His looking strike percentage is tied for fifth-highest in the league. Schimpf waits for his pitch, quite often not getting it or missing it when it arrives, but when he identifies it and connects fully – as with Samardzija’s missed spot in the video above – he can produce spectacular results. This is how an extreme, all-or-nothing batted ball profile is created.

Yet one of those statistics is not at the extreme end. Schimpf’s Weighted Runs Created Plus is just 7% below league-average, and was almost exactly average before he went 0-for-4 on Wednesday night. Somehow, the Padres are getting average production out of a hitter who’s batting .148.  There are only 15 seasons of at least 100 plate appearances in which batters hit below the Mendoza line and were still within 10% of league average. Schimpf is on that list right now; the second-worst average on the list is Dan Uggla in 2013 at .179.

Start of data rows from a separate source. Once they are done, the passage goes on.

Lemma truthy_opt_true (o : option string) :
  truthy_opt o = true <-> exists k, o = Some k /\ k <> EmptyString.
Proof.
  split.
  - destruct o as [[ | c r] | ]; cbn; intros H; try discriminate.
    exists (String c r). split; [reflexivity | discriminate].
  - intros [k [-> Hk]]. destruct k; [contradiction | reflexivity].
Qed.

(** Whatever [_resolve_api_key] returns is a non-empty string. *)
Lemma resolve_api_key_nonempty environ explicit command_name r :
  _resolve_api_key environ explicit command_name = inr r ->
  exists k, r = Some k /\ k <> EmptyString.
Proof.
  unfold _resolve_api_key.
  destruct (truthy_opt (py_or explicit environ)) eqn:Htruth; cbn.
  - intros [= <-]. now apply truthy_opt_true.
  - discriminate.
Qed.

(** An explicit non-empty key wins over the environment. *)
Lemma resolve_api_key_explicit environ k command_name :
  k <> EmptyString ->
  _resolve_api_key environ (Some k) command_name = inr (Some k).
Proof. destruct k; [contradiction | reflexivity]. Qed.

(** C10: an explicit key that is [None] or the empty string counts as
    absent: the result is the one for no explicit key at all, read from
    TNG_API_KEY.  If that variable is unset or empty too, [SystemExit] is
    raised, and [main] then ends with it before any event (no request, no
    file, no directory); if the variable is a non-empty string, that
    string is returned. *)
Theorem resolve_api_key_fallback
    (environ explicit : option string) (command_name : string) :
  explicit = None \/ explicit = Some EmptyString ->
  _resolve_api_key environ explicit command_name
    = _resolve_api_key environ None command_name
  /\ (environ = None \/ environ = Some EmptyString ->
      _resolve_api_key environ explicit command_name
        = inl (SystemExit (requires_an_api_key command_name))
      /\ forall (w : world) (a : args),
           explicit_key a = explicit ->
           environ_TNG_API_KEY w = environ ->
           main w a = ([], inl (SystemExit (requires_an_api_key (command_of a)))))
  /\ (forall k, environ = Some k -> k <> EmptyString ->
      _resolve_api_key environ explicit command_name = inr (Some k)).
Proof.
  intros Habsent.
  assert (Hor : py_or explicit environ = environ).
  { unfold py_or. apply truthy_opt_false in Habsent. now rewrite Habsent. }
  unfold _resolve_api_key. rewrite Hor. cbn [py_or truthy_opt].
  split; [reflexivity | split].
  - intros Hunset. apply truthy_opt_false in Hunset as Hfalse.
    rewrite Hfalse. cbn. split; [reflexivity | ].
    intros w a Ha Hw. unfold main.
    destruct a as [k b e f o | options]; cbn in Ha |- *;
      unfold _resolve_api_key; rewrite Ha, Hw, Hor, Hfalse; reflexivity.
  - intros k -> Hk. destruct k; [contradiction | reflexivity].
Qed.

Lemma resolve_api_key_fallback_witness :
  _resolve_api_key (Some "secret") (Some "") "split" = inr (Some "secret")
  /\ _resolve_api_key None (Some "") "split"
     = inl (SystemExit (requires_an_api_key "split")).
Proof.
  split.
  - apply (resolve_api_key_fallback (Some "secret") (Some "") "split").
    + right; reflexivity.
    + reflexivity.
    + discriminate.
  - apply (resolve_api_key_fallback None (Some "") "split").
    + right; reflexivity.
    + left; reflexivity.
Defined.

(** ** The locator parser *)

Section Indexing.
Context {A : Type}.
Implicit Types l : list A.

(** [l[n]] for a position [n] counted from the front. *)
Lemma getitem_nth l (n : nat) a :
  nth_error l n = Some a -> PyList.getitem l (Z.of_nat n) = inr a.
Proof.
  intros Hnth. unfold PyList.getitem, PyList.len.
  assert (n < List.length l)%nat by (apply nth_error_Some; congruence).
  destruct (Z.ltb_spec (Z.of_nat n) 0); [lia | ].
  destruct (Z.ltb_spec (Z.of_nat n) 0); [lia | ].
  destruct (Z.leb_spec (Z.of_nat (List.length l)) (Z.of_nat n)); [lia | ].
  cbn. now rewrite Nat2Z.id, Hnth.
Qed.

(** [l[n]] raises when the list is too short. *)
Lemma getitem_short l (n : nat) :
  (List.length l <= n)%nat -> PyList.getitem l (Z.of_nat n) = inl IndexError.
Proof.
  intros Hlen. unfold PyList.getitem, PyList.len.
  destruct (Z.ltb_spec (Z.of_nat n) 0); [lia | ].
  destruct (Z.ltb_spec (Z.of_nat n) 0); [lia | ].
  destruct (Z.leb_spec (Z.of_nat (List.length l)) (Z.of_nat n)); [ | lia].
  reflexivity.
Qed.

(** [l[-1]] is the last element of a non-empty list. *)
Lemma getitem_last l d :
  l <> [] -> PyList.getitem l (-1) = inr (last l d).
Proof.
  intros Hne. destruct (exists_last Hne) as [front [a ->]].
  rewrite last_last. unfold PyList.getitem, PyList.len.
  rewrite length_app. cbn [List.length].
  change (-1 <? 0)%Z with true. cbv iota.
  destruct (Z.ltb_spec (-1 + Z.of_nat (List.length front + 1)) 0); [lia | ].
  destruct (Z.leb_spec (Z.of_nat (List.length front + 1))
              (-1 + Z.of_nat (List.length front + 1))); [lia | ].
  cbn [orb].
  replace (Z.to_nat (-1 + Z.of_nat (List.length front + 1)))
    with (List.length front) by lia.
  now rewrite nth_error_app2, Nat.sub_diag by lia.
Qed.
End Indexing.

Lemma split_nonempty (sep : ascii) (s : string) : PyStr.split sep s <> [].
Proof.
  destruct s as [ | c r]; cbn; [discriminate | ].
  destruct (Ascii.eqb c sep); [discriminate | ].
  destruct (PyStr.split sep r); discriminate.
Qed.

Lemma take_digits_split (s : string) :
  all_digits (take_digits s) = true
  /\ exists post, s = take_digits s ++ post.
Proof.
  induction s as [ | c r [IHd [post IHp]]]; cbn.
  - split; [reflexivity | now exists EmptyString].
  - destruct (PyStr.isdigit c) eqn:Hc; cbn.
    + rewrite Hc, IHd. split; [reflexivity | ].
      exists post. now rewrite <- IHp.
    + split; [reflexivity | now exists (String c r)].
Qed.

That might be the weirdest part of all of this. For all the categories in which Schimpf is at the tail ends of the distribution – the strikeouts, the fly balls, the average, the called strikes – Schimpf is providing an ordinary-looking .717 OPS, based on those walks and the occasional power outbursts. Depending on what you think about his defensive abilities, he’s somewhere between a decent role player and a clearly above-average regular. Based on the extremely small sample, DRS prorates him out as a plus-17 run defender at third over the course of the year, while UZR has a much more conservative plus-2.

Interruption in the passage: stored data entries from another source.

(** * Onboarding views of the desktop client: tutorial panel and usage opt-out

    A shallow embedding of
      - [app/src/ui/tutorial-panel/tutorial-panel.tsx]
        (classes [TutorialPanel] and [TutorialStepInstructions]), and
      - [app/src/ui/welcome/usage-opt-out.tsx] (class [UsageOptOut]),
    followed by the properties of the step ordering, of the accordion's
    expanded-step state machine and of the opt-out form.

    Component instances are records of props and state; [setState] is a
    record update; handlers that return [void] and act on something outside
    the component are functions on that outside store.  What React itself
    does around the components (installing new props after
    [componentWillReceiveProps], bubbling a click from [<details>] to
    [<li>]) is written out next to the component it drives. *)

From Stdlib Require Import String ZArith List Bool Lia.
Import ListNotations.
Local Open Scope Z_scope.

(* ===================================================================== *)
(** * Part I: the embedding                                               *)
(* ===================================================================== *)

(** ** [Array.prototype.indexOf] *)

Module Js.
Section ArrayIndexOf.
Context {A : Type}.
(** [===] on the element type. *)
Variable strictEq : A -> A -> bool.

(** The scan of [indexOf]: the first index [k] whose element is strictly
    equal to [searchElement], and [-1] when there is none. *)
Fixpoint indexOfFrom (arr : list A) (searchElement : A) (k : Z) : Z :=
  match arr with
  | [] => -1
  | elementK :: rest =>
      if strictEq elementK searchElement then k
      else indexOfFrom rest searchElement (k + 1)
  end.

Definition indexOf (arr : list A) (searchElement : A) : Z :=
  indexOfFrom arr searchElement 0.
End ArrayIndexOf.
End Js.

(** ** [models/tutorial-step] *)

Module TutorialStepModel.

(** Modelled from the spec: the [TutorialStep] enum of
    [app/src/models/tutorial-step], which the panel imports and which is
    not among the sources.  The spec's data model gives it as a fixed
    sequence of six named stages. *)
Inductive TutorialStep : Set :=
| PickEditor
| CreateBranch
| EditFile
| MakeCommit
| PushBranch
| OpenPullRequest.

(** Modelled from the spec: [ValidTutorialStep], the type of the steps the
    panel is given; the six stages. *)
Definition ValidTutorialStep : Set := TutorialStep.

(** [===] and [!==] on enum members. *)
Definition strictEq (a b : ValidTutorialStep) : bool :=
  match a, b with
  | PickEditor, PickEditor
  | CreateBranch, CreateBranch
  | EditFile, EditFile
  | MakeCommit, MakeCommit
  | PushBranch, PushBranch
  | OpenPullRequest, OpenPullRequest => true
  | _, _ => false
  end.

Definition strictNe (a b : ValidTutorialStep) : bool := negb (strictEq a b).

(** Equality of steps is decidable; used to state case distinctions. *)
Definition eq_dec (a b : ValidTutorialStep) : {a = b} + {a <> b}.
Proof. decide equality. Defined.

(** Modelled from the spec: [orderedTutorialSteps], the canonical
    progression sequence (PickEditor, CreateBranch, EditFile, MakeCommit,
    PushBranch, OpenPullRequest), fixed at compile time. *)
Definition orderedTutorialSteps : list ValidTutorialStep :=
  [PickEditor; CreateBranch; EditFile; MakeCommit; PushBranch; OpenPullRequest].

Calling Schimpf an average baserunner also seems fair right now; he was slightly above-average in 2016, and has been slightly below so far in 2017, but when 7 of your 12 hits are home runs, not an awful lot of baserunning is required. If you look away from the batting average, this is a league-average player, albeit one who is in danger of leaving infielders almost entirely redundant every time he comes to the plate.

Going into the year, Schimpf seemed like a player with the potential for a lot of volatility. A repeat of his 2016 form over a full season would put his WAR at an All-Star level, but with a profile that tends towards such a low batting average, it seemed like there was significant risk that he would suffer prolonged slumps and get taken out of the lineup. That could still turn out to be true, but right now it seems like Schimpf is slumping when in reality he’s been a productive major leaguer. Strip out the average and everything looks fine. Not spectacular, but fine.

It still feels like this can’t continue, one way or another: either Schimpf’s profile will correct to something at least a little more normal, or the current approach and resulting batting average won’t keep him in the lineup. It’s early, and most of what we’ve seen so far isn’t real, at least in the sense of being sustainable. Small samples lead to extreme results. Sometimes, though, we just don’t want to believe things we haven’t seen before. We haven’t seen Ryan Schimpf before. He’s unique, extreme and, at least right now, pretty average.